=== Task item ===
Below is some data. Retype exactly the lines starting at the one with "Some fromTask =>" and ending at the one with "((cbr_Position a =?".
---
Lemma detectCycles_exact :
  (detectCycles order names_order names = inr () ∧
   ∃ rank : string → nat, ∀ a b, adj_edge a b → (rank b < rank a)%nat) ∨
  (∃ n, detectCycles order names_order names = inl (ErrCycle n) ∧ n ∈ dom names ∧ tc adj_edge n n).
Proof using adj_closed order_ok names_ok.
  unfold detectCycles.
  assert (∀ n s, n ∈ dom names → s ∈ order n → s ∈ dom names) as Hcl.
  { intros n s _ Hs. apply order_elem in Hs. apply adj_closed in Hs. tauto. }
  destruct (visitAll_outcome order (dom names) Hcl (S (size names)) names_order ∅)
    as [(st & E & [_ (rank & N & Hr)] & _ & Hall)|(n & E & Hn & Hc)].
  - rewrite size_dom. lia.
  - intros n. by rewrite names_ok, elem_of_elements.
  - split; [set_solver|]. exists (λ _, 0%nat), 0%nat. intros n Hn. by rewrite lookup_empty in Hn.
  - intros n. by rewrite lookup_empty.
  - left. rewrite E. split; [done|]. exists rank. intros a b Hab.
    destruct (Hr a) as [_ Hs]; [|by apply Hs, order_elem].
    apply Hall. rewrite names_ok, elem_of_elements. apply adj_closed in Hab. tauto.
  - right. exists n. rewrite E. split_and!; [done|done|].
    assert (∀ a b, tc (edge order) a b → tc adj_edge a b) as Htc; [|by apply Htc].
    clear -order_ok. induction 1 as [a b H|a b c H _ IH].
    + apply tc_once. exact (proj1 (order_elem _ _) H).
    + eapply tc_l; [|exact IH]. exact (proj1 (order_elem _ _) H).
Qed.

(** A ranking and a cycle exclude each other. *)
Lemma ranked_no_cycle (rank : string → nat) n : (∀ a b, adj_edge a b → (rank b < rank a)%nat) → ¬ tc adj_edge n n.
Proof.
  intros Hr Hc. assert (∀ a b, tc adj_edge a b → (rank b < rank a)%nat) as H.
  { induction 1 as [a b H|a b c H _ IH]; [by apply Hr|]. specialize (Hr a b H). lia. }
  specialize (H n n Hc). lia.
Qed.
End cycles.

(** * Trimmed references *)

Lemma trim_left_head s : match trim_left s with String c _ => is_space c = false | EmptyString => True end.
Proof. induction s as [|c s IH]; simpl; [done|]. by destruct (is_space c) eqn:E. Qed.

Lemma trim_left_id s : match s with String c _ => is_space c = false | EmptyString => True end → trim_left s = s.
Proof. destruct s as [|c s]; [done|]. simpl. by intros ->. Qed.

Lemma trim_right_idemp s : trim_right (trim_right s) = trim_right s.
Proof.
  induction s as [|c s IH]; simpl; [done|]. destruct (trim_right s) as [|d t] eqn:E.
  - destruct (is_space c) eqn:Ec; [done|]. simpl. by rewrite Ec.
  - change (trim_right (String c (String d t))) with
      (match trim_right (String d t) with EmptyString => if is_space c then EmptyString else String c EmptyString
       | t => String c t end). by rewrite IH.
Qed.

Lemma TrimSpace_idemp s : TrimSpace (TrimSpace s) = TrimSpace s.
Proof.
  unfold TrimSpace. rewrite (trim_left_id (trim_right _)); [apply trim_right_idemp|].
  pose proof (trim_left_head s) as H. destruct (trim_left s) as [|c t]; [done|]. simpl.
  destruct (trim_right t); [|done]. by rewrite H.
Qed.

Lemma trimCopy_cons v l :
  trimCopy (v :: l) = if TrimSpace v =s "" then trimCopy l else TrimSpace v :: trimCopy l.
Proof. unfold trimCopy. simpl. by destruct (TrimSpace v =s ""). Qed.
Definition validateEngineSource (i : nat) (e : string * VolumeSource) : checked () :=
  let engine := TrimSpace e.1 in
  _ ← require (engine =s e.1) (Errorf "volumes[%d].sources has invalid engine key %q" [D i; Q e.1]);
  _ ← validateEngine engine [Q "volumes[%d].sources"; D i];
  validateVolumeSource e.2 engine [Q "volumes[%d].sources[%q]"; D i; Q engine].

Definition validateVolume (i : nat) (volume : Volume) (byName : gmap string Volume)
    : checked (Volume * gmap string Volume) :=
  let name := TrimSpace (v_Name volume) in
  _ ← require (negb (name =s "")) (Errorf "volumes[%d].name is required" [D i]);
  _ ← require (bool_decide (byName !! name = None)) (Errorf "duplicate volume name %q" [Q name]);
  let volume := mkVolume name (v_Source volume) (v_Sources volume) (v_AccessMode volume) in
  _ ← match v_Source volume, v_Sources volume with
      | Some source, [] => validateVolumeSource source "" [Q "volumes[%d].source"; D i]
      | None, _ :: _ => checkEach (λ _, validateEngineSource i) 0 (v_Sources volume)
      | _, _ => fail (Errorf "volumes[%d] must set exactly one of source or sources" [D i])
      end;
  _ ← require (blank (v_AccessMode volume) || isKnownAccessMode (v_AccessMode volume))
        (Errorf "volumes[%d].accessMode %q is not supported" [D i; Q (v_AccessMode volume)]);
  mret (volume, <[name := volume]> byName).

Definition validateVolumes (volumes : list Volume) : checked (list Volume * gmap string Volume) :=
  forEach validateVolume 0 volumes ∅.

Definition sourceForEngine (v : Volume) (engine : string) : checked VolumeSource :=
  match v_Source v with
  | Some source => mret source
  | None =>
      match v_Sources v with
      | [] => fail (Errorf "volume %q has no sources" [Q (v_Name v)])
      | sources =>
          match get engine sources with
          | Some source => mret source
          | None => fail (Errorf "volume %q has no source for engine %q" [Q (v_Name v); Q engine])
          end
      end
  end.

(** * Scheduling metadata, trigger, callbacks *)

Section parameters.
Context (ParseDuration : string → option Z) (Compile : object → option def_error) (freshness : bool)
  (range_order : option string → gset string → list string).

Definition validateConcurrency (c : Concurrency) : checked Concurrency :=
  _ ← require (0 <=? con_MaxRuns c) (Errorf "metadata.concurrency.maxRuns must be >= 0" []);
  let strategy := if blank (con_Strategy c) then ConcurrencyStrategyQueue else con_Strategy c in
  _ ← require (one_of strategy ConcurrencyStrategies)
        (Errorf "metadata.concurrency.strategy %q must be one of ['queue','replace','skip','fail']" [Q strategy]);
  mret (mkConcurrency (con_MaxRuns c) strategy).

Definition validateRateLimit (i : nat) (limit : RateLimit) (resources : gset string)
    : checked (RateLimit * gset string) :=
  let resource := TrimSpace (rld_Resource limit) in
  _ ← require (negb (resource =s "")) (Errorf "metadata.rateLimits[%d].resource is required" [D i]);
  _ ← require (0 <? rld_Limit limit) (Errorf "metadata.rateLimits[%d].limit must be > 0" [D i]);
  _ ← require (bool_decide (is_Some (ParseDuration (rld_Window limit))))
        (Errorf "metadata.rateLimits[%d].window %q must be a valid duration" [D i; Q (rld_Window limit)]);
  _ ← require (bool_decide (resource ∉ resources))
        (Errorf "metadata.rateLimits[%d].resource %q duplicates another rate limit" [D i; Q resource]);
  mret (mkRateLimit resource (rld_Limit limit) (rld_Window limit), {[resource]} ∪ resources).
(* ===== verification/RuntimeSpec.v ===== *)
(** Resolving a step's container settings (pkg/jobdef/definition.go,
    [RuntimeSpecForStep]): volume mounts against the job's volumes, and the
    Kubernetes settings of job and step.

    The clones of the source are values here, nil and empty maps are both empty,
    and [cloneAnyMap]'s trip through JSON text is the identity on JSON values. *)

From S2P Require Import Prelude Tables RateLimit JobDef StepGraph StepTheorems Validate ValidateTheorems.

Definition EffectiveReplaySafeForStep (d : Definition_) (step : Step) : bool :=
  md_ReplaySafe (def_Metadata d) || s_ReplaySafe step.

Definition convertClaimTemplate (source : ClaimTemplate) : KubernetesClaimTemplate :=
  let accessMode := TrimSpace (ct_AccessMode source) in
  mkKubernetesClaimTemplate (TrimSpace (ct_StorageClass source)) (TrimSpace (ct_Size source))
    (if accessMode =s "" then "ReadWriteOnce" else accessMode) (ct_Labels source) (ct_Annotations source).

Definition resolveVolumeMount (name : string) (source : VolumeSource) (mount : VolumeMount) : checked ResolvedMount :=
  kind ← sourceKind source;
  let resolved src tmpfs claim vs :=
    mkResolvedMount (TrimSpace name) kind src (TrimSpace (vm_Path mount)) (vm_ReadOnly mount)
      (TrimSpace (vm_SubPath mount)) tmpfs claim vs in
  if kind =s "bind" then mret (resolved (TrimSpace (vs_Bind source)) None None None)
  else if kind =s "volume" then mret (resolved (TrimSpace (vs_Volume source)) None None None)
  else if kind =s "tmpfs" then mret (resolved "" (vs_Tmpfs source) None None)
  else if kind =s "pvc" then mret (resolved (TrimSpace (vs_PVC source)) None None None)
  else if kind =s "claimTemplate" then mret (resolved "" None (convertClaimTemplate <$> vs_ClaimTemplate source) None)
  else if kind =s "volumeSource" then
    mret (resolved "" None None (match vs_VolumeSource source with Some (e :: l) => Some (e :: l) | _ => None end))
  else fail (Errorf "unsupported source kind %q" [Q kind]).

(** [volumes[volume.Name] = volume] over the job's volumes. *)
Definition volumesByName (volumes : list Volume) : gmap string Volume :=
  fold_left (λ m v, <[v_Name v := v]> m) volumes ∅.

Fixpoint resolveMounts (volumes : gmap string Volume) (step : Step) (mounts : list VolumeMount)
    : checked (list ResolvedMount) :=
  match mounts with
  | [] => mret []
  | mount :: l =>
      match volumes !! TrimSpace (vm_Volume mount) with
      | None => fail (Errorf "step %s references unknown volume %q" [Q (s_Name step); Q (vm_Volume mount)])
      | Some volume =>
          source ← wrap (λ e, Errorf "step %s volume %s: %w" [Q (s_Name step); Q (v_Name volume); W e])
                     (sourceForEngine volume (s_Engine step));
          resolved ← wrap (λ e, Errorf "step %s volume %s: %w" [Q (s_Name step); Q (v_Name volume); W e])
                       (resolveVolumeMount (v_Name volume) source mount);
          rest ← resolveMounts volumes step l;
          mret (resolved :: rest)
      end
  end.

(** The step's settings override the job's; annotations are merged. *)
Definition kubernetesSpec (m : Metadata) (step : Step) : KubernetesSpec :=
  mkKubernetesSpec
    (if blank (s_ServiceAccountName step) then TrimSpace (md_ServiceAccountName m) else TrimSpace (s_ServiceAccountName step))
    (s_PodAnnotations step ∪ md_PodAnnotations m)
    (match s_AutomountServiceAccountToken step with Some b => Some b | None => md_AutomountServiceAccountToken m end)
    (match s_Kueue step with Some q => TrimSpace q | None => "" end).

Definition RuntimeSpecForStep (d : Definition_) (step : Step) : checked ContainerSpec :=
  mounts ← resolveMounts (volumesByName (def_Volumes d)) step (s_VolumeMounts step);
  let spec := s_Spec step in
  let k8s := kubernetesSpec (def_Metadata d) step in
  let kubernetes :=
    if (s_Engine step =s EngineKubernetes) &&
       (negb (ks_ServiceAccountName k8s =s "") || negb (bool_decide (ks_PodAnnotations k8s = ∅)) ||
        bool_decide (is_Some (ks_AutomountServiceAccountToken k8s)) || negb (ks_QueueName k8s =s ""))
    then Some k8s else cs_Kubernetes spec in
  mret (mkContainerSpec (cs_Env spec) (cs_WorkDir spec) (cs_Mounts spec) mounts kubernetes).

(** * Validated definitions resolve *)

Section sound.
Context (ParseDuration : string → option Z) (Compile : object → option def_error) (freshness : bool)
  (range_order : option string → gset string → list string).

(** The table [validateVolumes] returns is the one the resolution builds. *)
Lemma validateVolume_ok i v s v' s' : validateVolume i v s = inr (v', s') →
  v_Name v' = TrimSpace (v_Name v) ∧ s !! v_Name v' = None ∧ s' = <[v_Name v' := v']> s.
Proof.
  unfold validateVolume. cbv zeta. intros H. unbind H. injection H as <- <-. simpl.
  by apply bool_decide_eq_true in R0.
Qed.

Lemma volumes_table l i s l' s' : forEach validateVolume i l s = inr (l', s') →
  s' = fold_left (λ m v, <[v_Name v := v]> m) l' s.
Proof.
  revert i s l' s'. induction l as [|v l IH]; intros i s l' s' H; [by injection H as <- <-|].
  apply forEach_cons in H as (v' & s1 & k & s2 & H1 & H2 & [= -> ->]). simpl.
  apply validateVolume_ok in H1 as (_ & _ & ->). by eapply IH.
Qed.

Lemma resolve_known name source mount kind : sourceKind source = inr kind →
  ∃ r, resolveVolumeMount name source mount = inr r ∧ rm_Type r = kind.
Proof.
  intros H. unfold resolveVolumeMount. rewrite H. unfold mbind, checked_bind. cbv zeta.
  assert (kind ∈ ["pvc"; "claimTemplate"; "volumeSource"; "bind"; "volume"; "tmpfs"]) as Hk.
  { unfold sourceKind, fail, mret, checked_ret in H. cbv zeta in H.
    destruct (blank (vs_PVC source)), (vs_ClaimTemplate source), (vs_VolumeSource source), (blank (vs_Bind source)),
      (blank (vs_Volume source)), (vs_Tmpfs source); simpl in H; simplify_eq; set_solver. }
  rewrite !elem_of_cons, elem_of_nil in Hk. destruct_or! Hk; subst kind; simpl; eauto.
Qed.

Lemma mounts_resolve volumes step i mounts paths r : ∀ j,
  forEach (validateVolumeMount volumes (s_Engine step) i) j mounts paths = inr r →
  ∃ l, resolveMounts volumes step mounts = inr l ∧
    map rm_Target l = map (λ m, TrimSpace (vm_Path m)) mounts ∧
    ∀ x, x ∈ l → sourceKindCompatible (rm_Type x) (s_Engine step) = true.
Proof.
  revert paths r. induction mounts as [|m mounts IH]; intros paths r j H.
  { exists []. split_and!; [done|done|]. intros x Hx. by apply elem_of_nil in Hx. }
  apply forEach_cons in H as (m' & p1 & k & p2 & H1 & H2 & ->). simpl.
  unfold validateVolumeMount in H1. cbv zeta in H1. unbind H1.
  destruct (volumes !! TrimSpace (vm_Volume m)) as [v|]; [|done]. unbind H1. 
  destruct (sourceForEngine v (s_Engine step)) as [|src] eqn:Es; [done|]. injection R3 as ->.
  destruct (sourceKind x) as [|kind] eqn:Ek; [done|]. injection R4 as ->.
  destruct (resolve_known (v_Name v) x m _ Ek) as (res & Hres & Hty). apply IH in H2 as (l & Hl & Ht & Hc).
  exists (res :: l). rewrite Hl. simpl. unfold mbind, checked_bind. rewrite Hres. split_and!; [done| |].
  - simpl. f_equal; [|done]. unfold resolveVolumeMount in Hres. rewrite Ek in Hres. unfold mbind, checked_bind in Hres.
    cbv zeta in Hres. repeat (case_match; [by injection Hres as <-|]). done.
  - intros y. rewrite elem_of_cons. intros [->|Hy]; [by rewrite Hty|auto].
Qed.
Fixpoint reconcileSteps (job : JobRow) (def : Definition_) (existingByName : gmap string TaskRow) (idx : nat)
    (steps : list Step) (taskByName : gmap string TaskRow) : CatTx (gmap string TaskRow) :=
  match steps with
  | [] => mret taskByName
  | step :: l =>
      task ← reconcileTaskTx job def existingByName idx step;
      reconcileSteps job def existingByName (S idx) l (<[s_Name step := task]> taskByName)
  end.

(** Soft deletion marks the live row. *)
Definition delete_task (t : TaskRow) : TaskRow :=
  mkTaskRow (tk_ID t) (tk_JobID t) (tk_AtomID t) (tk_Name t) (tk_Position t) (tk_Type t) (tk_Retries t) (tk_RetryDelay t)
    (tk_RetryBackoff t) (tk_TriggerRule t) (tk_ReplaySafe t) (tk_RateLimitResource t) (tk_RateLimitUnits t)
    (tk_CreatedAt t) true (tk_NodeSelector t).

Definition retireTask (id : uuid) (c : Catalog) : Catalog :=
  set_tasks (update_where (λ r, (tk_ID r =? id)%N && negb (tk_Deleted r)) delete_task (c_tasks c)).1 c.

(** The rows whose name no step has, with their atoms. *)
Fixpoint retireUnseen (seen : gset string) (rows : list TaskRow) : CatTx (list uuid) :=
  match rows with
  | [] => mret []
  | t :: l =>
      if bool_decide (tk_Name t ∈ seen) then retireUnseen seen l
      else
        _ ← catWrite (retireTask (tk_ID t));
        rest ← retireUnseen seen l;
        mret (if (tk_AtomID t =? uuid_Nil)%N then rest else tk_AtomID t :: rest)
  end.

Definition reconcileTasksTx (job : JobRow) (def : Definition_) : CatTx (gmap string TaskRow * list uuid) :=
  existing ← catRead (jobRows (jb_ID job));
  taskByName ← reconcileSteps job def (byName existing) 0 (def_Steps def) ∅;
  retiredAtoms ← retireUnseen (list_to_set (map s_Name (def_Steps def))) existing;
  mret (taskByName, retiredAtoms).

(** * Edges *)

(** [sort.Slice] by position of the step, then by name. *)
Definition from_before (stepOrder : gmap string nat) (a b : string) : bool :=
  let left := default 0%nat (stepOrder !! a) in
  let right := default 0%nat (stepOrder !! b) in
  if (left =? right)%nat then str_less a b else (left <? right)%nat.

Fixpoint edgesFrom (jobID : uuid) (taskByName : gmap string TaskRow) (fromName : string) (from : uuid) (succs : list string)
    : CatTx (list TaskEdge) :=
  match succs with
  | [] => mret []
  | toName :: l =>
      match taskByName !! toName with
      | None => catThrow (ErrMissingSuccessor fromName toName)
      | Some toTask =>
          rest ← edgesFrom jobID taskByName fromName from l;
          mret (mkTaskEdge jobID from (tk_ID toTask) :: rest)
      end
  end.

Fixpoint buildEdges (jobID : uuid) (successors : Edges) (taskByName : gmap string TaskRow) (fromNames : list string)
    : CatTx (list TaskEdge) :=
  match fromNames with
  | [] => mret []
  | fromName :: l =>
      match taskByName !! fromName with
      | None => catThrow (ErrMissingMapping fromName)
      | Some fromTask =>
          es ← edgesFrom jobID taskByName fromName (tk_ID fromTask) (listAt successors fromName);
          rest ← buildEdges jobID successors taskByName l;
          mret (es ++ rest)
      end
  end.

(** The identifiers of edge rows are not read by the modelled code and are left out. *)
Definition reconcileEdgesTx (map_order : list string → list string) (job : JobRow) (steps : list Step)
    (successors : Edges) (taskByName : gmap string TaskRow) : CatTx () :=
  _ ← catWrite (λ c, set_edges (delete_where (λ e, (e_JobID e =? jb_ID job)%N) (c_edges c)).1 c);
  let stepOrder := numbered 0 steps ∅ in
  let fromNames := sort_stable (from_before stepOrder) (map_order (map fst (map_to_list successors))) in
  edges ← buildEdges (jb_ID job) successors taskByName fromNames;
  catWrite (λ c, set_edges (c_edges c ++ edges) c).

(** * Callbacks *)

Definition callback_before (a b : CallbackRow) : bool :=
  (cbr_Position a <? cbr_Position b) ||
  ((cbr_Position a =? cbr_Position b) && (cbr_CreatedAt a <? cbr_CreatedAt b)).

(** [callbackSignature]: equal type and configuration text. *)
Definition sameSignature (type cfg : string) (r : CallbackRow) : bool :=
  (cbr_Type r =s type) && (cbr_Configuration r =s cfg).

Definition with_callback (position : Z) (deleted : bool) (r : CallbackRow) : CallbackRow :=
  mkCallbackRow (cbr_ID r) (cbr_JobID r) (cbr_Type r) (cbr_Configuration r) position (cbr_CreatedAt r) deleted.

(** Each callback takes the first unclaimed row with its signature, or a new row. *)
Fixpoint reconcileCallbackLoop (jobID : uuid) (existing : list CallbackRow) (idx : nat) (callbacks : list Callback)
    (claimed : gset uuid) : CatTx (gset uuid) :=
  match callbacks with
  | [] => mret claimed
  | cb :: l =>
      let cfg := MarshalMapString (default [] (cb_Configuration cb)) in
      match first (select (λ r, sameSignature (cb_Type cb) cfg r && negb (bool_decide (cbr_ID r ∈ claimed))) existing) with
      | Some r =>
          _ ← catWrite (λ c, set_callbacks (update_where (λ x, (cbr_ID x =? cbr_ID r)%N)
                               (with_callback (Z.of_nat idx) false) (c_callbacks c)).1 c);
          reconcileCallbackLoop jobID existing (S idx) l ({[cbr_ID r]} ∪ claimed)
      | None =>
          id ← newID;
          _ ← catWrite (λ c, set_callbacks (c_callbacks c ++
                 [mkCallbackRow id jobID (cb_Type cb) cfg (Z.of_nat idx) now false]) c);
          reconcileCallbackLoop jobID existing (S idx) l claimed
      end
  end.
---
=== Your solution ===
      | Some fromTask =>
          es ← edgesFrom jobID taskByName fromName (tk_ID fromTask) (listAt successors fromName);
          rest ← buildEdges jobID successors taskByName l;
          mret (es ++ rest)
      end
  end.

(** The identifiers of edge rows are not read by the modelled code and are left out. *)
Definition reconcileEdgesTx (map_order : list string → list string) (job : JobRow) (steps : list Step)
    (successors : Edges) (taskByName : gmap string TaskRow) : CatTx () :=
  _ ← catWrite (λ c, set_edges (delete_where (λ e, (e_JobID e =? jb_ID job)%N) (c_edges c)).1 c);
  let stepOrder := numbered 0 steps ∅ in
  let fromNames := sort_stable (from_before stepOrder) (map_order (map fst (map_to_list successors))) in
  edges ← buildEdges (jb_ID job) successors taskByName fromNames;
  catWrite (λ c, set_edges (c_edges c ++ edges) c).

(** * Callbacks *)

Definition callback_before (a b : CallbackRow) : bool :=
  (cbr_Position a <? cbr_Position b) ||
  ((cbr_Position a =? cbr_Position b) && (cbr_CreatedAt a <? cbr_CreatedAt b)).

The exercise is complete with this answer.